According to what was embroidered on patches and printed on T-shirts, there were a variety of groups and affiliations at the Riders with Heart Redneck Cook-Off; The Illinois Widows Sons Paul Revere Riders, American Legion Riders, Bikers Against Child Abuse.
They talked in small groups, and milled about Morton VFW Post 9521 in heavy boots with plates of homemade food. Mac’s wife Tonya made cupcakes and RWH sugar cookies, which were quickly eaten.
Teresa Brashers sold hooded sweatshirts, T-shirts and other regalia while Clements rattled off the winner’s names and gave away prizes, like a giant, wooden RWH spoon.

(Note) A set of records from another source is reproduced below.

(* ===== verification/Cleanup.v ===== *)
(** * Cleanup on face removal

    Models [daemon/table/cleanup.cpp]: when a face goes down, its nexthops and
    its in- and out-records are removed in one pass over the name tree, and the
    entries left without table entries are erased, longer names first. The FIB
    and the PIT share the name tree. *)

From S2P Require Import Prelude Ndn Hashtable NameTree Fib Pit.
Local Open Scope Z_scope.

Section Cleanup.
Context {C M S : Type} `{Packets C}.
Notation Name := (list C).
Notation Entry := (Entry C (FibEntry C) (PitEntry C) M S).
Context {T : Type} `{!NodeTable C Entry newEntry T}.
Implicit Types (n : Name) (t : T) (m : gmap Name Entry) (e : Entry) (l : list Name).

(** [multimap::emplace]: after the elements of the same key. *)
Fixpoint multimap_emplace (k : nat) n (mm : list (nat * Name)) : list (nat * Name) :=
  match mm with
  | [] => [(k, n)]
  | kn :: mm' => if (k <? kn.1)%nat then (k, n) :: mm else kn :: multimap_emplace k n mm'
  end.

(** The body of the first loop at the entry [n]: the name tree, the size of the
    FIB, and [maybeEmptyNtes]. *)
Definition visit (face : Z) (st : option (T * Z * list (nat * Name))) n :
    option (T * Z * list (nat * Name)) :=
  '(t, fibItems, mm) ← st;
  e ← deref n t;
  fb ← match m_fibEntry e with
       | Some _ => fib_removeNextHopByFace n face (mkFib t fibItems)
       | None => Some (mkFib t fibItems)
       end;
  let t := nt_update n
    (fun e => set_pitEntries ((fun pe => deleteOutRecord face (deleteInRecord face pe)) <$> m_pitEntries e) e)
    (fib_tree fb) in
  e ← deref n t;
  Some (t, fib_nItems fb, if hasTableEntries e then mm else multimap_emplace (length (m_name e)) n mm).

Definition eraseStep (st : option T) (kn : nat * Name) : option T :=
  t ← st; '(t, _) ← eraseIfEmpty kn.2 false t; Some t.

Definition cleanupOnFaceRemoval (face : Z) t (fibItems : Z) : option (T * Z) :=
  '(t, fibItems, mm) ← foldl (visit face) (Some (t, fibItems, [])) (m_name <$> nt_list t);
  t ← foldl eraseStep (Some t) (reverse mm);
  Some (t, fibItems).

(** ** The first loop *)

(** What the visit does to an entry. *)
Definition cleanFib (face : Z) (f : FibEntry C) : option (FibEntry C) :=
  let f := removeNextHopByFace_entry face f in if hasNextHops f then Some f else None.
Definition clean (face : Z) e : Entry :=
  set_pitEntries ((fun pe => deleteOutRecord face (deleteInRecord face pe)) <$> m_pitEntries e)
    (setFibEntry (m_fibEntry e ≫= cleanFib face) e).

Lemma clean_keeps face : keeps_links (clean face).
Proof. done. Qed.

Lemma alter_eq_insert (f : Entry -> Entry) n m e : m !! n = Some e -> alter f n m = <[n := f e]> m.
Proof.
  intros He. apply map_eq. intros k. destruct (decide (k = n)) as [->|Hk].
  - by rewrite lookup_alter_eq, He, lookup_insert_eq.
  - by rewrite lookup_alter_ne, lookup_insert_ne.
Qed.

(** [removeNextHopByFace] at the FIB entry of [n]. *)
Lemma fib_removeNextHopByFace_map face t items n e f :
  nt_ok t -> nt_entries t !! n = Some e -> m_fibEntry e = Some f ->
  exists t', fib_removeNextHopByFace n face (mkFib t items) =
      Some (mkFib t' (if cleanFib face f then items else u64 (items - 1))) /\ nt_ok t' /\
    nt_entries t' = <[n := setFibEntry (cleanFib face f) e]> (nt_entries t).
Proof.
  intros Hok He Hf. unfold fib_removeNextHopByFace, fib_write, fib_eraseIfEmpty, fib_read.
  cbn [fib_tree fib_nItems].
  destruct (nt_update_spec t n (fun e => setFibEntry (removeNextHopByFace_entry face <$> m_fibEntry e) e) Hok)
    as [Hok1 He1].
  set (t1 := nt_update n _ t) in *. rewrite (alter_eq_insert _ _ _ _ He), Hf in He1.
  rewrite deref_spec, He1, lookup_insert_eq by done. simpl. unfold cleanFib.
  destruct (hasNextHops (removeNextHopByFace_entry face f)) eqn:Eh.
  - exists t1. split_and!; done.
  - unfold fib_erase_nte. cbn [fib_tree fib_nItems mbind option_bind].
    destruct (nt_update_spec t1 n (setFibEntry None) Hok1) as [Hok2 He2].
    eexists. split_and!; [done|done|]. rewrite He2, He1, (alter_eq_insert _ _ _ _ (lookup_insert_eq _ _ _)).
    by rewrite insert_insert_eq.
Qed.

Lemma visit_ok face t items mm n e :
  nt_ok t -> nt_entries t !! n = Some e -> m_name e = n ->
  exists t' items', visit face (Some (t, items, mm)) n =
      Some (t', items', if hasTableEntries (clean face e) then mm else multimap_emplace (length n) n mm) /\
    nt_ok t' /\ nt_entries t' = <[n := clean face e]> (nt_entries t).
Proof.
  intros Hok He Hn. unfold visit. cbn [mbind option_bind]. rewrite deref_spec, He by done. cbn [mbind option_bind].
  assert (exists t1 items1, match m_fibEntry e with
       | Some _ => fib_removeNextHopByFace n face (mkFib t items)
       | None => Some (mkFib t items) end = Some (mkFib t1 items1) /\ nt_ok t1 /\
     nt_entries t1 = <[n := setFibEntry (m_fibEntry e ≫= cleanFib face) e]> (nt_entries t))
    as (t1 & items1 & -> & Hok1 & He1).
  { destruct (m_fibEntry e) as [f|] eqn:Ef.
    - destruct (fib_removeNextHopByFace_map face t items n e f Hok He Ef) as (t1 & -> & ? & ?). eauto.
    - exists t, items. split_and!; [done|done|]. rewrite insert_id; [done|]. rewrite He. f_equal.
      unfold setFibEntry. destruct e; simpl in *. by subst. }
  cbn [mbind option_bind fib_tree fib_nItems].
  set (g := fun e : Entry => set_pitEntries _ e).
  destruct (nt_update_spec t1 n g Hok1) as [Hok2 He2].
  rewrite He1, (alter_eq_insert _ _ _ _ (lookup_insert_eq _ _ _)), insert_insert_eq in He2.
  rewrite deref_spec, He2, lookup_insert_eq by done. cbn [mbind option_bind].
  eexists _, _. split_and!; [|done|exact He2].
  assert (m_name (g (setFibEntry (m_fibEntry e ≫= cleanFib face) e)) = n) as -> by done. done.
Qed.
Lemma cs_erase_ok prefix limit c :
  cs_ok c -> names_ok (m_table c) ->
  let '(c', n) := cs_erase prefix limit c in
  cs_ok c' /\ sublist (m_table c') (m_table c) /\
  exists victims, n = Z.of_nat (length victims) /\ Z.of_nat (length victims) <= Z.max 0 limit /\
    (forall e, e ∈ victims -> e ∈ m_table c /\ prefix `prefix_of` ce_key e) /\
    (Z.of_nat (length victims) < limit -> forall e, e ∈ m_table c -> prefix `prefix_of` ce_key e -> e ∈ victims) /\
    (forall e, e ∈ m_table c' <-> e ∈ m_table c /\ e ∉ victims).
Proof.
  intros Hc Hn. unfold cs_erase. destruct (prefix_range prefix (m_table c)) as [first last] eqn:Hr.
  pose proof Hc as [(Hs & _) _]. destruct (prefix_range_spec _ _ _ _ Hs Hn Hr) as [Hb Hin].
  set (victims := take (Z.to_nat limit) (slice first last (m_table c))).
  destruct (erase_fold_ok victims c Hc) as (Hok & Hsub & _ & Hel).
  { etrans; [apply sublist_take|apply slice_sublist]. }
  split_and!; [done|done|]. exists victims. split_and!; [done|unfold victims; rewrite length_take; lia| | |done].
  - intros e He. apply elem_of_take in He as (i & He & _). apply list_elem_of_lookup_2, elem_of_slice in He as (j & Hj & He).
    split; [by eapply list_elem_of_lookup_2|]. by apply (Hin j e He).
  - intros Hlt e He Hp. unfold victims in *. rewrite length_take in Hlt.
    rewrite take_ge by lia. apply elem_of_slice. apply list_elem_of_lookup in He as [j Hj].
    exists j. split; [by apply (Hin j e Hj)|done].
Qed.

Lemma names_ok_sublist (t' t : list CsEntry) : sublist t' t -> names_ok t -> names_ok t'.
Proof.
  unfold names_ok. rewrite !Forall_forall. intros Hs Ht e He. apply Ht. by eapply elem_of_sublist.
Qed.

Lemma names_ok_keys (t t' : list CsEntry) d :
  names_ok t -> name_ok d ->
  (forall e', e' ∈ t' -> ce_key e' ∈ (ce_key <$> t) \/ ce_key e' = fullName d) -> names_ok t'.
Proof.
  unfold names_ok, name_ok. rewrite !(Forall_forall _ t), !(Forall_forall _ t'). intros Ht Hd Hk e' He'.
  unfold ce_key, fullName in Hk.
  destruct (Hk e' He') as [(e & Hee & He)%list_elem_of_fmap|Hee]; apply app_inj_tail in Hee as [-> _]; auto.
Qed.
(* ===== verification/RttEstimator.v ===== *)
(** * The round trip time estimator

    Models [core/rtt-estimator.hpp] and [rtt-estimator.cpp], the mean-deviation
    estimator behind the retransmission timeouts of the link service and of the
    ASF strategy. Durations are in microseconds; the estimate, its deviation and
    the gain are [double]. *)

From S2P Require Import Prelude Fp.
Local Open Scope Z_scope.

Definition u16 (x : Z) : Z := x mod 2 ^ 16.

Record RttEstimator := mkRttEstimator {
  m_maxMultiplier : Z;  (* uint16_t *)
  m_minRto : Z;         (* double *)
  m_rtt : Z;            (* double *)
  m_gain : Z;           (* double *)
  m_variance : Z;       (* double *)
  m_multiplier : Z;     (* uint16_t *)
  m_nSamples : Z        (* uint32_t *)
}.

(** One second. *)
Definition getInitialRtt : Z := 1000000.

(** The constructor. *)
Definition newRttEstimator (maxMultiplier minRto gain : Z) : RttEstimator :=
  mkRttEstimator maxMultiplier (double_of_int minRto) (double_of_int getInitialRtt) gain 0 1 0.

(** With the default arguments: 16, one millisecond and 0.1. *)
Definition defaultRttEstimator : RttEstimator := newRttEstimator 16 1000 (double_of_dec 1 10).

Definition addMeasurement (measure : Z) (e : RttEstimator) : RttEstimator :=
  let m := double_of_int measure in
  let '(rtt, variance) :=
    if 0 <? m_nSamples e then
      let err := double_sub m (m_rtt e) in
      let gErr := double_mul err (m_gain e) in
      let rtt := double_add (m_rtt e) gErr in
      let difference := double_sub (Z.abs err) (m_variance e) in
      let variance := double_add (m_variance e) (double_mul difference (m_gain e)) in
      (rtt, variance)
    else (m, m) in
  mkRttEstimator (m_maxMultiplier e) (m_minRto e) rtt (m_gain e) variance 1 (u32 (m_nSamples e + 1)).

Definition set_multiplier (k : Z) (e : RttEstimator) : RttEstimator :=
  mkRttEstimator (m_maxMultiplier e) (m_minRto e) (m_rtt e) (m_gain e) (m_variance e) k (m_nSamples e).

Definition incrementMultiplier (e : RttEstimator) : RttEstimator :=
  set_multiplier (Z.min (u16 (m_multiplier e + 1)) (m_maxMultiplier e)) e.

Definition doubleMultiplier (e : RttEstimator) : RttEstimator :=
  set_multiplier (Z.min (u16 (m_multiplier e * 2)) (m_maxMultiplier e)) e.

Definition computeRto (e : RttEstimator) : Z :=
  let rto := Z.max (m_minRto e) (double_add (m_rtt e) (double_mul (double_of_int 4) (m_variance e))) in
  let rto := double_mul rto (double_of_int (m_multiplier e)) in
  double_to_int rto.

(** ** Smoothing *)

Notation units := (2 ^ 1074).
(** The value of an integer. *)
Definition micros (n : Z) : Z := n * 2 ^ 1074.

Lemma units_pos : 0 < 2 ^ 1074.
Proof. by apply Z.pow_pos_nonneg. Qed.

(** The estimate and the deviation follow their target by a fraction of the
    difference. *)
Definition smooth (gain x target : Z) : Z := double_add x (double_mul (double_sub target x) gain).

Lemma repr_nonneg x : representable 53 x -> 0 <= x.
Proof. intros (m & e & He & Hm & ->). apply Z.mul_nonneg_nonneg; [lia|]. apply Z.pow_nonneg. lia. Qed.

(** The step is at most the difference. *)
Lemma step_bound gain e : 0 <= gain -> 4 * gain <= units -> 0 <= e ->
  0 <= double_mul (fround 53 e 1) gain <= e.
Proof.
  intros Hg0 Hg He. rewrite fmul_def. pose proof units_pos.
  assert (0 <= fround 53 e 1) by (apply fround_nonneg; lia).
  assert (fround 53 e 1 <= 2 * e) by (apply fround_half; lia).
  set (u := units) in *. clearbody u. split; [apply fround_nonneg; nia|]. apply fround_half; nia.
Qed.

Lemma smooth_between gain x t : 0 <= gain -> 4 * gain <= units -> representable 53 x -> representable 53 t ->
  Z.min x t <= smooth gain x t <= Z.max x t /\ representable 53 (smooth gain x t).
Proof.
  intros Hg0 Hg Hx Ht. pose proof (repr_nonneg x Hx). pose proof (repr_nonneg t Ht).
  unfold smooth. rewrite fadd_def, fsub_def.
  assert (forall d, 0 <= x + d -> Z.min x t <= x + d <= Z.max x t ->
    Z.min x t <= fround 53 (x + d) 1 <= Z.max x t /\ representable 53 (fround 53 (x + d) 1)) as Hgoal.
  { intros d Hd [Hlo Hhi]. split; [split|].
    - apply fround_ge_repr; [lia|lia| |lia]. by destruct (Z.min_spec x t) as [[_ ->]|[_ ->]].
    - apply fround_le_repr; [lia|lia|lia| |lia]. by destruct (Z.max_spec x t) as [[_ ->]|[_ ->]].
    - apply repr_fround; lia. }
  destruct (Z.le_ge_cases x t) as [Hle|Hge].
  - pose proof (step_bound gain (t - x) Hg0 Hg ltac:(lia)). apply Hgoal; lia.
  - pose proof (step_bound gain (x - t) Hg0 Hg ltac:(lia)) as Hs.
    replace (t - x) with (- (x - t)) by lia. rewrite fround_opp by lia. rewrite fmul_def in *. pose proof units_pos.
    rewrite Z.mul_opp_l, fround_opp by lia. apply Hgoal; lia.
Qed.

(** ** The invariant *)

(** The parameters an estimator is made with: a gain between 0 and 1/4, a minimal
    timeout below [2^32] microseconds and a multiplier that can be doubled in 16
    bits. *)
Record params_ok (minRto : Z) (e : RttEstimator) : Prop := {
  params_gain : 0 <= m_gain e /\ 4 * m_gain e <= units;
  params_max : 1 <= m_maxMultiplier e < 2 ^ 15;
  params_minRto : m_minRto e = micros minRto /\ 0 <= minRto < 2 ^ 32
}.

(** The estimate is between the bounds of the samples, the deviation at most the
    upper one. *)
Record rtt_ok (minRto lo hi : Z) (e : RttEstimator) : Prop := {
  rtt_params : params_ok minRto e;
  rtt_range : micros lo <= m_rtt e <= micros hi /\ representable 53 (m_rtt e);
  rtt_variance : 0 <= m_variance e <= micros hi /\ representable 53 (m_variance e);
  rtt_multiplier : 1 <= m_multiplier e <= m_maxMultiplier e
}.

Lemma micros_repr n : 0 <= n < 2 ^ 53 -> representable 53 (micros n).
Proof. intros Hn. apply repr_int; lia. Qed.

Lemma double_micros n : 0 <= n < 2 ^ 53 -> double_of_int n = micros n.
Proof. intros Hn. by apply of_int_exact. Qed.

Lemma micros_mono a b : a <= b -> micros a <= micros b.
Proof. intros Hab. apply Z.mul_le_mono_nonneg_r; [apply Z.pow_nonneg; lia|done]. Qed.

Lemma add_rtt_ok minRto lo hi m e : 0 <= lo <= hi -> hi < 2 ^ 32 -> lo <= m <= hi ->
  (if 0 <? m_nSamples e then rtt_ok minRto lo hi e else params_ok minRto e) ->
  rtt_ok minRto lo hi (addMeasurement m e).
Proof.
  intros Hlo Hhi Hm He. unfold addMeasurement. rewrite double_micros by lia.
  pose proof (micros_repr m ltac:(lia)) as Hmr. pose proof (micros_mono lo m ltac:(lia)). pose proof (micros_mono m hi ltac:(lia)).
  pose proof (micros_mono 0 lo ltac:(lia)) as Hz. change (micros 0) with 0 in Hz.
  destruct (Z.ltb_spec 0 (m_nSamples e)) as [Hn|Hn].
  - destruct He as [[[Hg0 Hg] Hmax HminR] [Hr Hrr] [Hv Hvr] _]. fold (smooth (m_gain e) (m_rtt e) (micros m)).
    set (err := double_sub (micros m) (m_rtt e)). fold (smooth (m_gain e) (m_variance e) (Z.abs err)).
    destruct (smooth_between (m_gain e) (m_rtt e) (micros m)) as [Hs Hsr]; [done..|].
    assert (representable 53 (Z.abs err) /\ Z.abs err <= micros hi) as [Her Hel].
    { assert (Z.abs err = fround 53 (Z.abs (micros m - m_rtt e)) 1) as ->.
      { unfold err. rewrite fsub_def. destruct (Z.le_ge_cases (m_rtt e) (micros m)).
        - rewrite (Z.abs_eq (micros m - m_rtt e)) by lia. apply Z.abs_eq, fround_nonneg; lia.
        - rewrite (Z.abs_neq (micros m - m_rtt e)) by lia. rewrite <-(Z.opp_involutive (micros m - m_rtt e)) at 1.
          rewrite fround_opp by lia. rewrite Z.abs_opp. apply Z.abs_eq, fround_nonneg; lia. }
      split; [apply repr_fround; lia|]. apply fround_le_repr; [lia|lia|lia|apply micros_repr; lia|lia]. }
    destruct (smooth_between (m_gain e) (m_variance e) (Z.abs err)) as [Hw Hwr]; [done..|].
    constructor; simpl; [by constructor|split; [lia|done]|split; [lia|done]|lia].
  - destruct He as [[Hg0 Hg] Hmax HminR]. constructor; simpl; [by constructor|split; [lia|done]|split; [lia|done]|lia].
Qed.

Lemma multiplier_rtt_ok minRto lo hi e : rtt_ok minRto lo hi e ->
  rtt_ok minRto lo hi (incrementMultiplier e) /\ rtt_ok minRto lo hi (doubleMultiplier e).
Proof.
  intros [[Hg Hmax HminR] Hr Hv Hk]. split; (constructor; simpl; [by constructor|done|done|]);
    unfold u16; rewrite Z.mod_small by lia; lia.
Qed.

(** The timeout of a state: the bounds of the samples give the bounds of the
    timeout. No rounding is lost on the bounds, which are whole microseconds. *)
Lemma computeRto_bounds minRto lo hi e : 0 <= lo <= hi -> hi < 2 ^ 32 -> rtt_ok minRto lo hi e ->
  m_multiplier e * Z.max minRto lo <= computeRto e <= m_multiplier e * Z.max minRto (5 * hi).
Proof.
  intros Hlo Hhi [[Hg Hmax [HminR Hmin]] [Hr Hrr] [Hv Hvr] Hk]. unfold computeRto. rewrite to_int_def, !fmul_def, fadd_def, HminR.
  rewrite !double_micros by lia. pose proof units_pos as Hu.
  assert (0 <= micros lo) as Hlo0 by (pose proof (micros_mono 0 lo ltac:(lia)) as Hz; change (micros 0) with 0 in Hz; lia).
  assert (forall n, micros n = n * units) as Hmic by done.
  pose proof (micros_repr lo ltac:(lia)). pose proof (micros_repr (4 * hi) ltac:(lia)). pose proof (micros_repr (5 * hi) ltac:(lia)).
  assert (forall x, 0 <= x < 2 ^ 36 -> 0 <= m_multiplier e * x < 2 ^ 53) as Hprod.
  { intros x Hx. split; [nia|]. apply Z.le_lt_trans with (2 ^ 15 * 2 ^ 36); [apply Z.mul_le_mono_nonneg; lia|by vm_compute]. }
  pose proof (micros_repr _ (Hprod (Z.max minRto lo) ltac:(lia))).
  pose proof (micros_repr _ (Hprod (Z.max minRto (5 * hi)) ltac:(lia))). clear Hprod.
  generalize dependent micros. intros mic. intros. set (u := units) in *. clearbody u.
  set (v := fround 53 (mic 4 * m_variance e) u).
  assert (0 <= v <= mic (4 * hi)) as Hv4.
  { unfold v. rewrite ?Hmic in *. split; [apply fround_nonneg; nia|apply fround_le_repr; try done; nia]. }
  set (s := fround 53 (m_rtt e + v) 1).
  assert (mic lo <= s <= mic (5 * hi)) as Hs.
  { unfold s. split; [apply fround_ge_repr|apply fround_le_repr]; try done; rewrite ?Hmic in *; lia. }
  set (r := Z.max (mic minRto) s).
  assert (mic (Z.max minRto lo) <= r <= mic (Z.max minRto (5 * hi))) as Hmax'.
  { unfold r. rewrite ?Hmic in *. destruct (Z.max_spec minRto lo) as [[? ->]|[? ->]], (Z.max_spec minRto (5 * hi)) as [[? ->]|[? ->]]; nia. }
  set (k := m_multiplier e) in *.
  assert (mic (k * Z.max minRto lo) <= fround 53 (r * mic k) u <= mic (k * Z.max minRto (5 * hi))) as [Hfl Hfu].
  { assert (0 <= mic k) by (rewrite Hmic; nia). assert (0 <= r) by (unfold r; lia).
    assert (forall x, mic (k * x) * u = mic x * mic k) as Hk' by (intros x; rewrite !Hmic; ring).
    split; [apply fround_ge_repr|apply fround_le_repr]; try done; try (rewrite Hk'; apply Z.mul_le_mono_nonneg_r; lia). nia. }
  rewrite (Hmic (k * Z.max minRto lo)) in Hfl. rewrite (Hmic (k * Z.max minRto (5 * hi))) in Hfu. assert (0 <= k * Z.max minRto lo * u) by (repeat apply Z.mul_nonneg_nonneg; lia).
  rewrite Z.quot_div_nonneg by lia. split; [apply Z.div_le_lower_bound|apply Z.div_le_upper_bound]; try lia; rewrite Z.mul_comm; done.
Qed.

(** ** Runs *)

Inductive RttEvent := Measure (m : Z) | Increment | Double.

Definition rtt_step (e : RttEstimator) (ev : RttEvent) : RttEstimator :=
  match ev with Measure m => addMeasurement m e | Increment => incrementMultiplier e | Double => doubleMultiplier e end.

Definition rtt_run (e : RttEstimator) (evs : list RttEvent) : RttEstimator := foldl rtt_step e evs.

Definition event_in (lo hi : Z) (ev : RttEvent) : Prop := match ev with Measure m => lo <= m <= hi | _ => True end.

Lemma params_multiplier minRto k e : params_ok minRto e -> params_ok minRto (set_multiplier k e).
Proof. intros [Hg Hmax Hmin]. by constructor. Qed.

Lemma rtt_run_ok minRto lo hi evs : 0 <= lo <= hi -> hi < 2 ^ 32 -> Forall (event_in lo hi) evs ->
  forall e, rtt_ok minRto lo hi e -> rtt_ok minRto lo hi (rtt_run e evs).
Proof.
  intros Hlo Hhi Hevs. unfold rtt_run. induction Hevs as [|ev evs Hev Hevs IH]; intros e He; [done|]. simpl. apply IH.
  destruct ev as [m| |]; simpl; [|by apply multiplier_rtt_ok..].
  apply add_rtt_ok; [done..|]. destruct (0 <? m_nSamples e); [done|]. apply He.
Qed.

(** C34: after at least one measurement, whatever measurements and back-offs
    follow, the timeout is a multiple of at most [m_maxMultiplier] of a value
    between the larger of the minimal timeout and the smallest measurement, and
    the larger of the minimal timeout and five times the largest: the rounding of
    the binary64 operations never takes it out of these bounds. *)
Theorem rto_bounded minRto lo hi e m evs :
  0 <= lo <= hi -> hi < 2 ^ 32 -> params_ok minRto e -> m_nSamples e = 0 -> Forall (event_in lo hi) (Measure m :: evs) ->
  let e := rtt_run e (Measure m :: evs) in
  1 <= m_multiplier e <= m_maxMultiplier e /\
  m_multiplier e * Z.max minRto lo <= computeRto e <= m_multiplier e * Z.max minRto (5 * hi).
Proof.
  intros Hlo Hhi He Hn [Hm Hevs]%Forall_cons. cbv zeta. change (rtt_run e (Measure m :: evs)) with (rtt_run (addMeasurement m e) evs).
  assert (rtt_ok minRto lo hi (rtt_run (addMeasurement m e) evs)) as Hok.
  { apply rtt_run_ok; [done..|]. apply add_rtt_ok; [done..|]. by rewrite Hn. }
  split; [apply Hok|by apply computeRto_bounds].
Qed.

Lemma default_params : params_ok 1000 defaultRttEstimator.
Proof.
  constructor; simpl; [|lia|split; [apply double_micros|]; lia]. rewrite of_dec_def.
  assert (units = 4 * 2 ^ 1072) as Hu by reflexivity.
  assert (representable 53 (2 ^ 1072)) as Hr by (rewrite <-(Z.mul_1_l (2 ^ 1072)); apply repr_int; lia).
  assert (0 < 2 ^ 1072) by (by apply Z.pow_pos_nonneg). rewrite Hu. set (v := 2 ^ 1072) in *. clearbody v. split.
  - apply fround_nonneg; lia.
  - assert (fround 53 (1 * (4 * v)) 10 <= v); [apply fround_le_repr; try done; lia|lia].
Qed.

Module RttExamples.
Lemma rto_bounded_witness :
  let e := rtt_run defaultRttEstimator [Measure 2500; Measure 1800; Double] in
  1 <= m_multiplier e <= m_maxMultiplier e /\
  m_multiplier e * 1800 <= computeRto e <= m_multiplier e * 12500.
Proof.
  apply (rto_bounded 1000 1800 2500 defaultRttEstimator 2500 [Measure 1800; Double]).
  - lia.
  - lia.
  - apply default_params.
  - reflexivity.
  - repeat constructor; simpl; lia.
Defined.
End RttExamples.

The silent auction tables were lined with baskets of wine, spirits, gift certificates and various food stuff and utensils. But it wasn’t really the auction, the competition or the food that lured a throng of bikers out on a cold night, on four wheels instead of two.
It was the cause. Riders with Heart raises money for sick and underprivileged children. It is a volunteer-run group that started 15 years ago as a way to simply do “a little something special” for kids who are struggling through painful moments in their lives.
“When we started off, it was kind of a coalition of different organizations, but we split off of that because we wanted to do something or own way, on our own,” Clements said. “We were just gonna start doing benefit rides and raise money and help kids. Then we got serious and made it an organization.”
What he means by “our way, on our own”, is that he and the other founding members wanted the money they raised to go directly to the children, not pooled in a funds pot, then distributed. The group helps kids who are effected by a variety of situations. Some are ill, others, injured. Some are victims of violence, domestic or sexual abuse, while others may be dealing with the consequences of a natural disaster or a fire.
“We keep what we do word-of-mouth. We’ll find out about kids who, maybe, have cancer or a heart problem,” Clements explained, “or something else is wrong, maybe Mom’s sick and its effecting the children, or there’s been a house fire, and they need things like clothes or shoes.”
When RWH finds a child in distress, they’ll earmark $500 in funds, then tailor a plan to make a surprise visit with the money, when possible.
“If there’s a benefit, the volunteers will get together ahead of time, then we all show up, unannounced, and surprise the family,” he said. “It’s touch and go with how often we donate. Sometimes it’s just like, bang, bang, bang, we’re donating all the time.”
Along with the money, they also make sure the child receives some sort of gift. In the past, they handed out t-shirts, backpacks and stickers. In recent years, they’ve opted to give the kids teddy bears.
“When we go to a donation, we give them a bear with a little custom-made RWH T-shirt on it,” Clements said. “We want them to remember us and we don’t want them to feel alone.”
To keep up the pace, RWH hosts its annual Redneck Cook-Off, and they also coordinate three motorcycle runs per year, and they’ll take donations anytime. They also have a line of RWH promotional gear, T-shirts, hooded sweatshirts, bumper stickers, bandannas, to promote the cause in bring in cash.
“We’re really proud of what we do, and it’s turned out to be a really nice set up. We’ve had a lot of great volunteers and people who are really loyal,” he said. “We have a flock of other groups and organizations and supporters. People really care about these kids, and doing something special for them.”